▸ Exercise prompt
Look through the listing underneath for "registrar", and copy every line that has it.

▸ Source information
(* ===== verification/Client.v ===== *)
(** * What a client reads

    A reader of RDAP documents, written from RFC 9083 and independent of the
    encoder: it looks members up by name in the parsed text.  On the bytes of a
    domain or search answer it finds the data of the store, on the bytes of an error
    its code: store, service (internal/service), handler (internal/handlers) and
    encoder together lose and invent nothing. *)

From stdpp Require Import base tactics option list gmap strings.
From Stdlib Require Import ZArith Lia Ascii.
From S2P Require Import Prelude GoStrings GoTime GoNet GoHttp Config Domain RdapModels GoJson GoJsonEncode RdapJson Rdap GoRegexp Store MemoryStore Service RdapTypes Handlers Wire.
#[local] Open Scope Z_scope.

Module client.
Import encoder rdapjson rdaptypes handlers wire.

(** ** The reader *)

Definition as_str (v : jany) : option string := match v with JStr s => Some s | _ => None end.
Definition as_list (v : jany) : option (list jany) := match v with JArr l => Some l | _ => None end.
Definition as_int (v : jany) : option Z := match v with JNum lit => Strconv.Atoi lit | _ => None end.
Definition as_bool (v : jany) : option bool := match v with JBool b => Some b | _ => None end.
(** Members; an absent one reads as empty. *)
Definition get_str (k : string) (v : jany) : string := default "" (member k v ≫= as_str).
Definition get_list (k : string) (v : jany) : list jany := default [] (member k v ≫= as_list).
Definition get_strs (k : string) (v : jany) : list string := omap as_str (get_list k v).
Definition get_int (k : string) (v : jany) : Z := default 0 (member k v ≫= as_int).
Definition get_bool (k : string) (v : jany) : bool := default false (member k v ≫= as_bool).
Definition get_obj (k : string) (v : jany) : jany := default JNull (member k v).

Record host := mkHost { ho_handle : string; ho_name : string; ho_v4 : list string; ho_v6 : list string }.
Definition read_host (v : jany) : host :=
  let ips := get_obj "ipAddresses" v in
  mkHost (get_str "handle" v) (get_str "ldhName" v) (get_strs "v4" ips) (get_strs "v6" ips).
Definition read_event (v : jany) : string * string := (get_str "eventAction" v, get_str "eventDate" v).
Definition read_entity (v : jany) : list string * string := (get_strs "roles" v, get_str "handle" v).

Record domain_view := mkDomainView {
  dv_handle : string; dv_name : string; dv_unicode : string; dv_status : list string;
  dv_hosts : list host; dv_events : list (string * string);
  dv_entities : list (list string * string); dv_zone_signed : bool; dv_delegation_signed : bool
}.
Definition read_domain (v : jany) : domain_view :=
  mkDomainView (get_str "handle" v) (get_str "ldhName" v) (get_str "unicodeName" v)
    (get_strs "status" v) (read_host <$> get_list "nameservers" v)
    (read_event <$> get_list "events" v) (read_entity <$> get_list "entities" v)
    (get_bool "zoneSigned" (get_obj "secureDNS" v)) (get_bool "delegationSigned" (get_obj "secureDNS" v)).
(** The instant of an event. *)
Definition event_time (action : string) (d : domain_view) : option Z :=
  e ← List.find (fun e => String.eqb e.1 action) (dv_events d); parse_rfc3339 e.2.

Record error_view := mkErrorView { ev_code : Z; ev_title : string; ev_description : list string }.
Definition read_error (v : jany) : error_view :=
  mkErrorView (get_int "errorCode" v) (get_str "title" v) (get_strs "description" v).

(** The property of a reverse search and its JSONPath. *)
Definition read_mapping (v : jany) : string * string := (get_str "property" v, get_str "propertyPath" v).
(** The objects of a search answer. *)
Definition read_results {A} (key : string) (read : jany -> A) (v : jany) : list A :=
  read <$> get_list key v.

(** ** What there is to read *)

Definition host_of (n : domain.NameServer) : host :=
  mkHost (domain.ns_Handle n) (domain.ns_LDHName n) (domain.IPV4 n) (domain.IPV6 n).
(** The registrant a domain refers to; an answer that was not built from an
    aggregate always names the example. *)
Definition registrant_of (resolved : bool) (d : domain.Domain) : string :=
  if resolved then default "REG1-NAME" (head (default [] (domain.Contacts d !! domain.RoleRegistrant)))
  else "REG1-NAME".
Definition view_of (resolved : bool) (mode : string) (d : domain.Domain) : domain_view :=
  let m := domain.d_Metadata d in
  mkDomainView (domain.d_Handle d) (domain.LDHName d) (domain.UnicodeName d)
    (domain.status_Value <$> domain.d_Status d) (host_of <$> domain.Nameservers d)
    ([("registration", FormatTime (domain.CreatedAt m)); ("last changed", FormatTime (domain.UpdatedAt m));
      ("expiration", FormatTime (domain.ExpiresAt d));
      ("last update of RDAP database", FormatTime (domain.UpdatedAt m))]
     ++ (if String.eqb mode "registrar"
         then [("registrar expiration", FormatTime (domain.ExpiresAt d))] else []))
    ((["registrar"], domain.Registrar d)
     :: (if String.eqb mode "registrar"
         then [(["registrant"], registrant_of resolved d)] else []))
    (from_option domain.ZoneSigned false (domain.d_SecureDNS d))
    (from_option domain.DelegationSigned false (domain.d_SecureDNS d)).

(** A view with the bytes that are not UTF-8 replaced. *)
Definition valid_host (h : host) : host :=
  mkHost (to_valid (ho_handle h)) (to_valid (ho_name h)) (to_valid <$> ho_v4 h) (to_valid <$> ho_v6 h).
Definition valid_view (d : domain_view) : domain_view :=
  mkDomainView (to_valid (dv_handle d)) (to_valid (dv_name d)) (to_valid (dv_unicode d))
    (to_valid <$> dv_status d) (valid_host <$> dv_hosts d)
    ((fun e => (to_valid e.1, to_valid e.2)) <$> dv_events d)
    ((fun e : list string * string => (to_valid <$> e.1, to_valid e.2)) <$> dv_entities d)
    (dv_zone_signed d) (dv_delegation_signed d).

Definition entity_of (c : domain.Contact) : list string * string :=
  (service.roleStrings (domain.Roles c), domain.ct_Handle c).
Definition valid_entity (e : list string * string) : list string * string :=
  (to_valid <$> e.1, to_valid e.2).

(** Where RFC 9536's properties are in a domain answer. *)
Definition path_of (property : string) : string :=
  if decide (property = "handle") then "$.entities[*].handle"
  else if decide (property = "role") then "$.entities[*].roles"
  else "$.entities[*].vcardArray[1][?(@[0]=='" +:+ property +:+ "')][3]".

(** What the two exclusive parameters of a search ask the store for. *)
Definition asked {A} (p1 p2 : string) (search1 search2 : string -> Z -> result (list A)) (limit : Z)
    (q : list (string * string)) : option (result (list A)) :=
  match Url.query_get q p1, Url.query_get q p2 with
  | "", "" => None
  | v, "" => Some (search1 v limit)
  | "", v => Some (search2 v limit)
  | _, _ => None
  end.
(** What a client reads from the answer to a search: the results of the store, or
    the error. *)
Definition search_read {A B} (found : option (result (list A))) (results : jany -> list B)
    (expected : A -> B) (status : Z) (v : jany) : Prop :=
  match found with
  | Some (Ok l) => status = 200 /\ results v = expected <$> l
  | Some (Err e) => status = 500
      /\ read_error v = mkErrorView 500 "Search failed" [to_valid (error_message e)]
  | None => status = 400 /\ ev_code (read_error v) = 400
  end.

(** The one document a writer sends, as a client reads it. *)
Definition sends_read (f : writer) (w : Response body) (reads : Z -> jany -> Prop) : Prop :=
  exists status b v,
    f w = mkResponse (<["Content-Type" := ["application/rdap+json"]]> (rs_header w)) (Some status) [b]
    /\ json.parse (body_text b) = Some v /\ reads status v.

(** ** Lemmas *)

(** *** Fields *)

Definition field (k : string) (fs : fields) : option jany :=
  snd <$> List.find (fun m => String.eqb m.1 k) fs.
Lemma member_field k fs : member k (JObj fs) = field k fs.
Proof. done. Qed.
Definition or_else {A} (a b : option A) : option A := match a with Some _ => a | None => b end.
Lemma field_app k a b : field k (a ++ b) = or_else (field k a) (field k b).
Proof.
  unfold field. induction a as [|m a IH]; [done|]. simpl. by destruct (String.eqb m.1 k).
Qed.
Lemma field_cons k n v fs : field k ((n, v) :: fs) = if String.eqb n k then Some v else field k fs.
Proof. unfold field. simpl. by destruct (String.eqb n k). Qed.
Lemma field_str k n v :
  field k (str_field n v)
  = if String.eqb n k then if String.eqb v "" then None else Some (JStr v) else None.
Proof. unfold field, str_field. destruct (String.eqb v ""); simpl; by destruct (String.eqb n k). Qed.
Lemma field_list {A} k n (f : A -> jany) l :
  field k (list_field n f l)
  = if String.eqb n k then match l with [] => None | _ => Some (JArr (List.map f l)) end else None.
Proof. unfold field, list_field. destruct l; simpl; by destruct (String.eqb n k). Qed.
Lemma field_bool k n b :
  field k (bool_field n b) = if String.eqb n k then if b then Some (JBool true) else None else None.
Proof. unfold field, bool_field. destruct b; simpl; by destruct (String.eqb n k). Qed.
Lemma field_ptr {A} k n (f : A -> jany) o :
  field k (ptr_field n f o) = if String.eqb n k then f <$> o else None.
Proof. unfold field, ptr_field. destruct o; simpl; by destruct (String.eqb n k). Qed.

(** What the readers of a member make of an optional field. *)
Lemma read_str_field v : default "" ((if String.eqb v "" then None else Some (JStr v)) ≫= as_str) = v.
Proof. by destruct (String.eqb_spec v ""). Qed.
Lemma read_list_field {A} (f : A -> jany) l :
  default [] (match l with [] => None | _ => Some (JArr (List.map f l)) end ≫= as_list) = List.map f l.
Proof. by destruct l. Qed.
Lemma read_strings l : omap as_str (List.map JStr l) = l.
Proof. induction l as [|x l IH]; [done|]. change (x :: omap as_str (List.map JStr l) = x :: l). by rewrite IH. Qed.


(** *** Replaced bytes *)

(** Reading commutes with the replacement of bytes that are not UTF-8 on objects
    whose member names are plain, as those of a class are. *)
Definition plain_names (v : jany) : Prop :=
  match v with JObj ms => Forall (fun m => to_valid m.1 = m.1) ms | _ => True end.
Lemma members_plain_names n ms mts :
  has_members n ms mts -> plain mts -> Forall (fun m => to_valid m.1 = m.1) ms.
Proof.
  induction 1 as [|n' k v ms r t mts Hv Hm IH|n' ms k t mts Hm IH]; [constructor|..];
    intros [Hk Hp]%Forall_cons; [constructor; [exact Hk|]|]; by apply IH.
Qed.
Lemma typed_plain n v c : has n v (TRef c) -> plain_names v.
Proof.
  inversion 1 as [| | | | | | |n' ms c' Hm]; subst. eapply members_plain_names; [done|apply members_plain].
Qed.
Lemma plain_member_scrub k v : plain_names v -> member k (scrub v) = scrub <$> member k v.
Proof.
  destruct v as [| | | | |ms]; try done. simpl. induction 1 as [|m ms Hm _ IH]; [done|]. simpl.
  rewrite Hm. by destruct (String.eqb m.1 k).
Qed.
Lemma get_str_scrub k v : plain_names v -> get_str k (scrub v) = to_valid (get_str k v).
Proof. intros Hv. unfold get_str. rewrite plain_member_scrub by done. by destruct (member k v) as [[]|]. Qed.
Lemma get_bool_scrub k v : plain_names v -> get_bool k (scrub v) = get_bool k v.
Proof. intros Hv. unfold get_bool. rewrite plain_member_scrub by done. by destruct (member k v) as [[]|]. Qed.
Lemma get_obj_scrub k v : plain_names v -> get_obj k (scrub v) = scrub (get_obj k v).
Proof. intros Hv. unfold get_obj. rewrite plain_member_scrub by done. by destruct (member k v). Qed.
Lemma get_list_scrub k v : plain_names v -> get_list k (scrub v) = scrub <$> get_list k v.
Proof. intros Hv. unfold get_list. rewrite plain_member_scrub by done. by destruct (member k v) as [[]|]. Qed.
Lemma omap_scrub (l : list jany) : omap as_str (scrub <$> l) = to_valid <$> omap as_str l.
Proof.
  induction l as [|x l IH]; [done|]. rewrite fmap_cons. destruct x; try exact IH.
  change (to_valid s :: omap as_str (scrub <$> l) = to_valid s :: (to_valid <$> omap as_str l)).
  by rewrite IH.
Qed.
Lemma get_strs_scrub k v : plain_names v -> get_strs k (scrub v) = to_valid <$> get_strs k v.
Proof.
  intros Hv. unfold get_strs. rewrite get_list_scrub by done.
  apply omap_scrub.
Qed.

▸ Result
     ++ (if String.eqb mode "registrar"
         then [("registrar expiration", FormatTime (domain.ExpiresAt d))] else []))
    ((["registrar"], domain.Registrar d)
     :: (if String.eqb mode "registrar"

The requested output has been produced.